Abstraction-based Hybrid Control Synthesis

The systematic design of hybrid control systems represents a mathematically challenging task, primarily because of the nature of hybrid state sets: purely continuous systems usually exhibit a nice (vector space) structure. This implies that a rich set of analysis tools can be applied to investigate continuous system dynamics. Purely discrete systems can be described by discrete, and in most cases finite, state sets. Hence, the dynamical behaviour of finite discrete systems can, at least in principle, be completely investigated by finite enumeration type methods. The state set of a hybrid system is the product of the state sets of its constituent components. In general, it is therefore neither finite nor does it exhibit vector space structure. A natural approach to avoiding this problem is to resort to abstraction-based control synthesis methods: roughly speaking, the external behaviour of the continuous component is approximated by a discrete event system (DES); if the specifications are also discrete, this turns the hybrid control problem into a purely discrete one, which, in a subsequent step, can be addressed using established methods from the field of DES theory. Abstraction-based synthesis of hybrid control systems has been an active area of research for a number of years, with important contributions from many researchers. The employed approximation needs to be safe, meaning that a controller enforcing the specifications for the discrete approximation must be guaranteed to do the same for the underlying continuous model. Failure of successful controller synthesis on the approximation level, however, does not imply that the hybrid control problem cannot be solved, as improving approximation accuracy may still allow determination of an adequate controller. We have therefore suggested a method that provides a set of discrete abstractions (all of them realisable by finite automata) which are strictly ordered with respect to approximation accuracy, e.g. [1] [2]. These "strongest l-complete approximations" exactly represent the external behaviour of the continuous system under consideration over an interval of l+1 sampling instants [3] [4], where sampling may either be equidistant, i.e., clock-driven [5], or event-triggered [6].

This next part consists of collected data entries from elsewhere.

(** The group loop of [parseIPv6].  [gs] are the 16-bit groups read so far, in
    reverse; [ell] is the number of groups before the [::].  The result is
    the groups, and the position of the [::] if any. *)
Fixpoint parse_groups (fuel : nat) (l : bytes) (gs : list Z) (ell : option nat)
  : option (list Z * option nat) :=
  match fuel with
  | O => None
  | S fuel =>
      if (8 <=? length gs)%nat then
        match l with [] => Some (gs, ell) | _ => None end
      else
        let '(n, acc, rest) := take_hex l 0 0 in
        if (n =? 0)%nat || (4 <? n)%nat then None
        else match rest with
             | "."%byte :: _ =>
                 if (bool_decide (ell = None) && negb (length gs =? 6)%nat)
                    || (6 <? length gs)%nat then None
                 else v ← parse_ipv4_fields l;
                      Some (v mod 2 ^ 16 :: v / 2 ^ 16 :: gs, ell)
             | [] => Some (acc :: gs, ell)
             | ":"%byte :: [] => None
             | ":"%byte :: ":"%byte :: rest' =>
                 match ell with
                 | Some _ => None
                 | None =>
                     match rest' with
                     | [] => Some (acc :: gs, Some (S (length gs)))
                     | _ => parse_groups fuel rest' (acc :: gs) (Some (S (length gs)))
                     end
                 end
             | ":"%byte :: rest' => parse_groups fuel rest' (acc :: gs) ell
             | _ => None
             end
  end.

Definition groups_value (gs : list Z) : Z := foldl (λ a g, a * 2 ^ 16 + g) 0 gs.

While strongest $l$-complete approximation was originally developped as a refinable abstraction technique for systems that are time invariant in a behavioral sense, this can be extended to a larger class of systems to provide strongest asynchronous $l$-complete approximations as finite-state abstractions [7]. In [8], it was shown that there exist simulation relations between the ``natural realizations of these abstractions and the underlying infinite state model of the continuous component. Bisimulation relations only exist if, in addition to equality of the respective external behaviors, the underlying state space exhibits an additional property. To obtain the latter result, a notion of simulation relations for behavioral systems with multiple time scales from [9] was used.

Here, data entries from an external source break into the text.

(* ===== verification/Json.v ===== *)
(** * JSON text ([encoding/json])

    Values, the compact and the indented printer with Go's string escaping, and
    the parser with its UTF-8 repair, number grammar and nesting limit.  What a
    value of a struct type looks like as JSON is in [JsonWire]. *)

From S2P Require Import Prelude.
From S2P Require Import Encoding.

(** Numbers are kept as their literal, strings as the bytes they denote; an
    object keeps the order and the repetitions of its keys. *)
Inductive json :=
| JNull
| JBool (b : bool)
| JNum (lit : bytes)
| JStr (s : bytes)
| JArr (l : list json)
| JObj (l : list (bytes * json)).

(** ** UTF-8 *)

Definition between (lo hi : Z) (b : byte) : bool := (lo <=? byte_Z b) && (byte_Z b <=? hi).
Definition is_cont (b : byte) : bool := between 0x80 0xbf b.

(** The length of the well-formed multi-byte sequence at the head, as
    [utf8.DecodeRune] accepts it. *)
Definition rune_len (l : bytes) : option nat :=
  match l with
  | b0 :: b1 :: l =>
      if between 0xc2 0xdf b0 then if is_cont b1 then Some 2%nat else None
      else if between 0xe0 0xef b0 then
        if between (if byte_Z b0 =? 0xe0 then 0xa0 else 0x80) (if byte_Z b0 =? 0xed then 0x9f else 0xbf) b1 then
          match l with b2 :: _ => if is_cont b2 then Some 3%nat else None | [] => None end
        else None
      else if between 0xf0 0xf4 b0 then
        if between (if byte_Z b0 =? 0xf0 then 0x90 else 0x80) (if byte_Z b0 =? 0xf4 then 0x8f else 0xbf) b1 then
          match l with
          | b2 :: b3 :: _ => if is_cont b2 && is_cont b3 then Some 4%nat else None
          | _ => None
          end
        else None
      else None
  | _ => None
  end.

(** [utf8.ValidString]; [m] bytes of a sequence are still to come. *)
Fixpoint valid_utf8 (m : nat) (l : bytes) : bool :=
  match l with
  | [] => (m =? 0)%nat
  | c :: l' =>
      match m with
      | S m => valid_utf8 m l'
      | O => if byte_Z c <? 0x80 then valid_utf8 0 l'
             else match rune_len l with Some n => valid_utf8 (n - 1) l' | None => false end
      end
  end.

(** [utf8.AppendRune]; surrogates and values above 0x10ffff become U+FFFD. *)
Definition encode_rune (r : Z) : bytes :=
  if r <? 0x80 then [Z_byte r]
  else if r <? 0x800 then [Z_byte (0xc0 + r / 64); Z_byte (0x80 + r mod 64)]
  else if ((0xd800 <=? r) && (r <? 0xe000)) || (0x10ffff <? r) then [xef; xbf; xbd]
  else if r <? 0x10000 then [Z_byte (0xe0 + r / 4096); Z_byte (0x80 + r / 64 mod 64); Z_byte (0x80 + r mod 64)]
  else [Z_byte (0xf0 + r / 262144); Z_byte (0x80 + r / 4096 mod 64); Z_byte (0x80 + r / 64 mod 64);
        Z_byte (0x80 + r mod 64)].

Definition RuneError : bytes := [xef; xbf; xbd].

(** ** Strings *)

Definition hex_digit (n : Z) : byte := Hex.digit n.

(** The escape of an ASCII byte, HTML-safe as [json.Marshal] does it. *)
Definition escape_ascii (c : byte) : bytes :=
  match c with
  | x22 => [x5c; x22]
  | x5c => [x5c; x5c]
  | x08 => [x5c; "b"%byte]
  | x0c => [x5c; "f"%byte]
  | x0a => [x5c; "n"%byte]
  | x0d => [x5c; "r"%byte]
  | x09 => [x5c; "t"%byte]
  | _ =>
      if (byte_Z c <? 0x20) || (byte_Z c =? 0x3c) || (byte_Z c =? 0x3e) || (byte_Z c =? 0x26) then
        [x5c; "u"%byte; "0"%byte; "0"%byte; hex_digit (byte_Z c / 16); hex_digit (byte_Z c mod 16)]
      else [c]
  end.

(** U+2028 and U+2029, which are escaped too. *)
Definition line_sep (l : bytes) : bool :=
  match l with
  | b0 :: b1 :: b2 :: _ => Byte.eqb b0 xe2 && Byte.eqb b1 x80 && (Byte.eqb b2 xa8 || Byte.eqb b2 xa9)
  | _ => false
  end.
Definition line_sep_escape (l : bytes) : bytes :=
  match l with
  | _ :: _ :: b2 :: _ => to_bytes (if Byte.eqb b2 xa8 then "\u2028" else "\u2029")
  | _ => []
  end.

(** [appendString] without the quotes; [m] bytes of a sequence are still to be
    copied, or skipped after a line separator. *)
Fixpoint escape (copy : bool) (m : nat) (l : bytes) : bytes :=
  match l with
  | [] => []
  | c :: l' =>
      match m with
      | S m => if copy then c :: escape copy m l' else escape copy m l'
      | O =>
          if byte_Z c <? 0x80 then escape_ascii c ++ escape true 0 l'
          else match rune_len l with
               | None => to_bytes "\ufffd" ++ escape true 0 l'
               | Some n =>
                   if line_sep l then line_sep_escape l ++ escape false (n - 1) l'
                   else c :: escape true (n - 1) l'
               end
      end
  end.

Definition quote (s : bytes) : bytes := x22 :: escape true 0 s ++ [x22].

Definition hex_val (b : byte) : option Z :=
  if between 0x30 0x39 b then Some (byte_Z b - 0x30)
  else if between 0x61 0x66 b then Some (byte_Z b - 0x61 + 10)
  else if between 0x41 0x46 b then Some (byte_Z b - 0x41 + 10)
  else None.
Definition hex4 (a b c d : byte) : option Z :=
  a ← hex_val a; b ← hex_val b; c ← hex_val c; d ← hex_val d;
  Some (((a * 16 + b) * 16 + c) * 16 + d).

Definition simple_escape (c : byte) : option byte :=
  match c with
  | x22 => Some x22
  | x5c => Some x5c
  | x2f => Some x2f
  | "b"%byte => Some x08
  | "f"%byte => Some x0c
  | "n"%byte => Some x0a
  | "r"%byte => Some x0d
  | "t"%byte => Some x09
  | _ => None
  end.

Definition prepend (b : bytes) (r : option (bytes * bytes)) : option (bytes * bytes) :=
  match r with Some (s, rest) => Some (b ++ s, rest) | None => None end.

(** The string after its opening quote, and the input behind it; [m] bytes of
    a sequence are copied. *)
Fixpoint unquote (m : nat) (l : bytes) : option (bytes * bytes) :=
  match l with
  | [] => None
  | c :: l' =>
      match m with
      | S m => prepend [c] (unquote m l')
      | O =>
          if Byte.eqb c x22 then Some ([], l')
          else if Byte.eqb c x5c then
            match l' with
            | [] => None
            | e :: l1 =>
                if Byte.eqb e "u"%byte then
                  match l1 with
                  | h1 :: h2 :: h3 :: h4 :: l2 =>
                      match hex4 h1 h2 h3 h4 with
                      | None => None
                      | Some r =>
                          if (0xd800 <=? r) && (r <? 0xe000) then
                            match l2 with
                            | s :: u :: g1 :: g2 :: g3 :: g4 :: l3 =>
                                let r2 := if Byte.eqb s x5c && Byte.eqb u "u"%byte
                                          then default 0 (hex4 g1 g2 g3 g4) else 0 in
                                if (r <? 0xdc00) && (0xdc00 <=? r2) && (r2 <? 0xe000) then
                                  prepend (encode_rune (0x10000 + (r - 0xd800) * 1024 + (r2 - 0xdc00)))
                                    (unquote 0 l3)
                                else prepend RuneError (unquote 0 l2)
                            | _ => prepend RuneError (unquote 0 l2)
                            end
                          else prepend (encode_rune r) (unquote 0 l2)
                      end
                  | _ => None
                  end
                else match simple_escape e with
                     | Some b => prepend [b] (unquote 0 l1)
                     | None => None
                     end
            end
          else if byte_Z c <? 0x20 then None
          else if byte_Z c <? 0x80 then prepend [c] (unquote 0 l')
          else match rune_len l with
               | Some n => prepend [c] (unquote (n - 1) l')
               | None => prepend RuneError (unquote 0 l')
               end
      end
  end.

(** ** Round trip of strings *)

Lemma byte_high_eqb c (b : byte) : byte_Z c <? 0x80 = false → byte_Z b <? 0x80 = true → Byte.eqb c b = false.
Proof. intros Hc Hb. destruct (Byte.eqb c b) eqn:E; [|done]. apply Byte.byte_dec_bl in E as ->. congruence. Qed.

Lemma unquote_ascii c l : byte_Z c <? 0x80 = true →
  unquote 0 (escape_ascii c ++ l) = prepend [c] (unquote 0 l).
Proof. destruct c; intros Hc; first [discriminate Hc|reflexivity]. Qed.

Lemma unquote_high c l n : byte_Z c <? 0x80 = false → rune_len (c :: l) = Some n →
  unquote 0 (c :: l) = prepend [c] (unquote (n - 1) l).
Proof.
  intros Hc Hr. cbn [unquote]. rewrite !byte_high_eqb, Hc, Hr by done.
  by replace (byte_Z c <? 0x20) with false by (symmetry; apply Z.ltb_ge in Hc; apply Z.ltb_ge; lia).
Qed.

Lemma prepend_prepend a b r : prepend a (prepend b r) = prepend (a ++ b) r.
Proof. destruct r as [[s rest]|]; [|done]. simpl. by rewrite app_assoc. Qed.

(** A sequence is recognised by its own bytes. *)
Lemma rune_len_inv l n : rune_len l = Some n →
  ∃ pre, length pre = n ∧ l = pre ++ drop n l ∧ (2 ≤ n ≤ 4)%nat ∧ ∀ x, rune_len (pre ++ x) = Some n.
Proof.
  intros Hr. destruct l as [|b0 [|b1 l]]; [done..|]. unfold rune_len in Hr.
  destruct (between 0xc2 0xdf b0) eqn:E1.
  { destruct (is_cont b1) eqn:E2; [|done]. injection Hr as <-. exists [b0; b1]. split_and!; try done; [lia..|].
    intros x. simpl. by rewrite E1, E2. }
  destruct (between 0xe0 0xef b0) eqn:E3.
  { destruct (between _ _ b1) eqn:E4; [|done]. destruct l as [|b2 l]; [done|].
    destruct (is_cont b2) eqn:E5; [|done]. injection Hr as <-. exists [b0; b1; b2].
    split_and!; try done; [lia..|]. intros x. simpl. by rewrite E1, E3, E4, E5. }
  destruct (between 0xf0 0xf4 b0) eqn:E6; [|done]. destruct (between _ _ b1) eqn:E4; [|done].
  destruct l as [|b2 [|b3 l]]; [done..|]. destruct (is_cont b2 && is_cont b3) eqn:E5; [|done].
  injection Hr as <-. exists [b0; b1; b2; b3]. split_and!; try done; [lia..|].
  intros x. simpl. by rewrite E1, E3, E6, E4, E5.
Qed.

Lemma escape_copy p l : escape true (length p) (p ++ l) = p ++ escape true 0 l.
Proof. induction p as [|c p IH]; [done|]. simpl. by rewrite IH. Qed.
Lemma escape_skip p l : escape false (length p) (p ++ l) = escape false 0 l.
Proof. induction p as [|c p IH]; [done|]. simpl. by rewrite IH. Qed.
Lemma escape_mode l : escape false 0 l = escape true 0 l.
Proof. by destruct l. Qed.
Lemma unquote_copy p l : unquote (length p) (p ++ l) = prepend p (unquote 0 l).
Proof.
  induction p as [|c p IH]; cbn [length app]; [by destruct (unquote 0 l) as [[]|]|].
  cbn [unquote]. by rewrite IH, prepend_prepend.
Qed.
Lemma valid_utf8_copy p l : valid_utf8 (length p) (p ++ l) = valid_utf8 0 l.
Proof. induction p as [|c p IH]; [done|]. done. Qed.

(** The text of a line separator denotes it. *)
Lemma line_sep_inv l : line_sep l = true →
  ∃ b l', l = [xe2; x80; b] ++ l' ∧ rune_len l = Some 3%nat ∧
    ∀ x, unquote 0 (line_sep_escape l ++ x) = prepend [xe2; x80; b] (unquote 0 x).
Proof.
  destruct l as [|b0 [|b1 [|b2 l]]]; try done. simpl. intros Hl.
  apply andb_true_iff in Hl as [[H0 H1]%andb_true_iff [H2|H2]%orb_true_iff];
    apply Byte.byte_dec_bl in H0 as ->, H1 as ->, H2 as ->; eexists _, l; split_and!; reflexivity.
Qed.

(** One step of both loops over a valid string. *)
Lemma quote_step c l : valid_utf8 0 (c :: l) = true →
  ∃ pre suf, c :: l = pre ++ suf ∧ pre ≠ [] ∧ valid_utf8 0 suf = true ∧
    ∀ x, unquote 0 (escape true 0 (c :: l) ++ x) = prepend pre (unquote 0 (escape true 0 suf ++ x)).
Proof.
  cbn [valid_utf8 escape]. destruct (byte_Z c <? 0x80) eqn:Hc.
  { intros Hv. exists [c], l. split_and!; try done. intros x. rewrite <- app_assoc. by apply unquote_ascii. }
  destruct (rune_len (c :: l)) as [n|] eqn:Hr; [|done]. intros Hv.
  destruct (line_sep (c :: l)) eqn:Hls.
  - destruct (line_sep_inv _ Hls) as (b & l' & E & Hr' & Hq). rewrite Hr in Hr'. injection Hr' as ->.
    exists [xe2; x80; b], l'. injection E as -> ->. split_and!; [done|done|exact Hv|].
    intros x. rewrite <- app_assoc, Hq. f_equal. f_equal. f_equal. rewrite <- escape_mode.
    apply (escape_skip [x80; b] l').
  - destruct (rune_len_inv _ _ Hr) as ([|c' p] & Hn & E & Hb & Hx); [simpl in Hn; lia|].
    injection E as <- E. simpl in Hn. assert (n - 1 = length p)%nat as Hp by lia.
    set (suf := drop n (c :: l)) in *. clearbody suf. subst l. rewrite Hp in *. rewrite valid_utf8_copy in Hv.
    exists (c :: p), suf. split_and!; try done. intros x. rewrite escape_copy.
    change ((c :: p ++ escape true 0 suf) ++ x) with (c :: (p ++ escape true 0 suf) ++ x). rewrite <- app_assoc.
    rewrite (unquote_high c _ n Hc (Hx _)), Hp, unquote_copy. by rewrite prepend_prepend.
Qed.

Lemma unquote_escape s x : valid_utf8 0 s = true → unquote 0 (escape true 0 s ++ x22 :: x) = Some (s, x).
Proof.
  induction s as [[|c s] IH] using (induction_ltof1 _ length); unfold ltof in IH; intros Hv; [done|].
  destruct (quote_step c s Hv) as (pre & suf & E & Hne & Hs & Hq). rewrite Hq, IH; [|rewrite E, length_app|done].
  - simpl. by rewrite E.
  - destruct pre; [done|]. simpl. lia.
Qed.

Clearly, increasing l will increase approximation accuracy, but will also (exponentially) increase complexity. In cooperation with T. Moor from Universitaet Erlangen and J. Davoren from the University of Melbourne, we have explored a number of promising approaches to alleviate this problem. Increasing the integer parameter l increases approximation accuracy uniformly --- even though the given specifications may only require a refinement of certain aspects of the discrete approximation. Hence, in [10] [11], we developed a procedure that, in case of failure during the controller synthesis step, locates the potential reason for failure in the currently used approximation. The refinement procedure then focuses its efforts on those aspects of the approximation that have caused the failure instead of doing an unspecific global refinement. Another approach to counter the increase of complexity is the use of modular controllers. In [12], we identified conditions under which two discrete controllers, each enforcing a particular specification for a continuous plant model, will have an admissible parallel composition that enforces both specifications simultaneously.

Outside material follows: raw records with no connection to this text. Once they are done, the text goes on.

(** ** Verification *)
Section Verification.
Context `{Ed25519}.

Definition signed_message (r : Request) (body : bytes) : bytes :=
  signingMaterial (Header_Get headerTs (r_Header r)) (r_Method r) (URL_Path (r_URL r)) body.

(** The declarative reading of an acceptable request. *)
Definition acceptable (now : Z) (r : Request) (pub body : bytes) : Prop :=
  ∃ ts sig64 sig,
    Decimal.ParseInt64 (Header_Get headerTs (r_Header r)) = Some ts ∧
    fresh (GoTime.Unix now) ts = true ∧
    Base64.DecodeString (Header_Get headerKey (r_Header r)) = Some pub ∧
    length pub = PublicKeySize ∧
    Header_Get headerAuth (r_Header r) = authScheme +:+ " " +:+ sig64 ∧
    Base64.DecodeString sig64 = Some sig ∧
    r_Body r = Some body ∧
    ed_verify pub (signed_message r body) sig = true.

Lemma VerifyRequest_acceptable now r pub body :
  VerifyRequest now r = Ok (pub, body) ↔ acceptable now r pub body.
Proof.
  unfold VerifyRequest, acceptable, Verify, signed_message. split.
  - intros Hv. repeat case_match; simplify_eq/=; bool_to_prop.
    match goal with Hp : HasPrefix _ _ = true |- _ => apply HasPrefix_true in Hp end.
    eexists _, (TrimPrefix (Header_Get headerAuth (r_Header r)) (authScheme +:+ " ")), _.
    split_and!; first [eassumption | reflexivity].
  - intros (ts & sig64 & sig & Hts & Hf & Hp & Hl & Ha & Hs & Hb & Hv).
    rewrite Ha. change (authScheme +:+ " " +:+ sig64) with ((authScheme +:+ " ") +:+ sig64).
    rewrite HasPrefix_app, TrimPrefix_app, Hs, Hp, Hts, Hf, Hb, Hl. simpl.
    rewrite bool_decide_eq_false_2 by (intros E; by rewrite E in Hts).
    rewrite bool_decide_eq_false_2 by (intros E; rewrite E in Hp;
      change (Base64.DecodeString "") with (Some (@nil byte)) in Hp; by simplify_eq).
    simpl. by rewrite Hv.
Qed.

Lemma VerifyRequest_no_panic now r : VerifyRequest now r ≠ Err ErrPanic.
Proof.
  unfold VerifyRequest, Verify. intros Hv. repeat case_match; simplify_eq/=; bool_to_prop; done.
Qed.

(** The headers [signedDo] and the tests attach. *)
Definition with_signature (v : string * string * string) (h : Header) : Header :=
  let '(ts, node, auth) := v in
  Header_Set headerAuth auth (Header_Set headerKey node (Header_Set headerTs ts h)).

Lemma with_signature_get ts node auth h :
  Header_Get headerTs (with_signature (ts, node, auth) h) = ts ∧
  Header_Get headerKey (with_signature (ts, node, auth) h) = node ∧
  Header_Get headerAuth (with_signature (ts, node, auth) h) = auth.
Proof.
  unfold with_signature. split_and!.
  - rewrite !Header_Get_Set_ne by done. apply Header_Get_Set.
  - rewrite Header_Get_Set_ne by done. apply Header_Get_Set.
  - apply Header_Get_Set.
Qed.

Lemma signed_acceptable t now priv pub method url body h :
  ed_pair priv pub →
  0 ≤ GoTime.Unix t < 2 ^ 62 → 0 ≤ GoTime.Unix now < 2 ^ 62 →
  Z.abs (GoTime.Unix now - GoTime.Unix t) ≤ 60 →
  acceptable now
    {| r_Method := method; r_URL := url; r_Body := Some body;
       r_Header := with_signature (SignRequest t priv pub method (URL_Path url) body) h |}
    pub body.
Proof.
  intros Hp Ht Hn Hd. unfold acceptable, signed_message, SignRequest. cbn [r_Header r_Method r_URL r_Body].
  destruct (with_signature_get (Decimal.FormatInt (GoTime.Unix t)) (Base64.EncodeToString pub)
    (authScheme +:+ " " +:+ Base64.EncodeToString (ed_sign priv
      (signingMaterial (Decimal.FormatInt (GoTime.Unix t)) method (URL_Path url) body))) h)
    as (-> & -> & ->).
  do 3 eexists. split_and!.
  - apply Decimal.ParseInt64_FormatInt. unfold int64_min, int64_max. lia.
  - apply fresh_spec; unfold int64_min, int64_max; [lia..|]. by left.
  - apply Base64.DecodeString_EncodeToString.
  - by eapply ed_pair_pub_len.
  - done.
  - apply Base64.DecodeString_EncodeToString.
  - done.
  - by apply ed_sign_verify.
Qed.

(** ** Claims *)

(** C7. [VerifyRequest] accepts a request exactly when its timestamp parses and
    is within 60 seconds of the clock, its key decodes to 32 bytes and its
    signature verifies over timestamp, method, path and body hash.  The
    64-bit subtractions add one exception: the timestamp that lies exactly
    2^63 seconds before the clock passes the freshness test as well.  It never
    reaches the panic of [ed25519.Verify]. *)
Theorem verify_request_exact (now : Z) (r : Request) (pub body : bytes)
  (Hnow : 0 ≤ GoTime.Unix now < 2 ^ 62) :
  VerifyRequest now r ≠ Err ErrPanic ∧
  (VerifyRequest now r = Ok (pub, body) ↔
   ∃ ts sig64 sig,
    Decimal.ParseInt64 (Header_Get headerTs (r_Header r)) = Some ts ∧
    (Z.abs (GoTime.Unix now - ts) ≤ 60 ∨ ts = GoTime.Unix now - 2 ^ 63) ∧
    Base64.DecodeString (Header_Get headerKey (r_Header r)) = Some pub ∧
    length pub = PublicKeySize ∧
    Header_Get headerAuth (r_Header r) = authScheme +:+ " " +:+ sig64 ∧
    Base64.DecodeString sig64 = Some sig ∧
    r_Body r = Some body ∧
    ed_verify pub (signed_message r body) sig = true).
Proof.
  split; [apply VerifyRequest_no_panic|]. rewrite VerifyRequest_acceptable. unfold acceptable.
  split; intros (ts & sig64 & sig & Hts & Hf & Hr); exists ts, sig64, sig;
    (split; [done|]); (split; [|done]);
    pose proof (ParseInt64_range _ _ Hts); by apply (fresh_spec _ ts).
Qed.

It is interesting to note that l-complete approximations can be used to provide set-valued estimates for the unknown hybrid system state on the basis of the discrete-valued input and output signals. Estimates are conservative in the sense that the true state can be guaranteed to be contained in the set-valued estimate. Estimation accuracy can be improved by increasing the parameter l, albeit at the cost of complexity. In [13] we have shown that for a class of hybrid systems the same estimate can be obtained via a distributed, or decentralised, approach involving several less complex approximations, which are run in parallel. For a larger class of systems, it can be shown that this approach provides an outer approximation of the estimate provided by a monolithic l-complete estimator.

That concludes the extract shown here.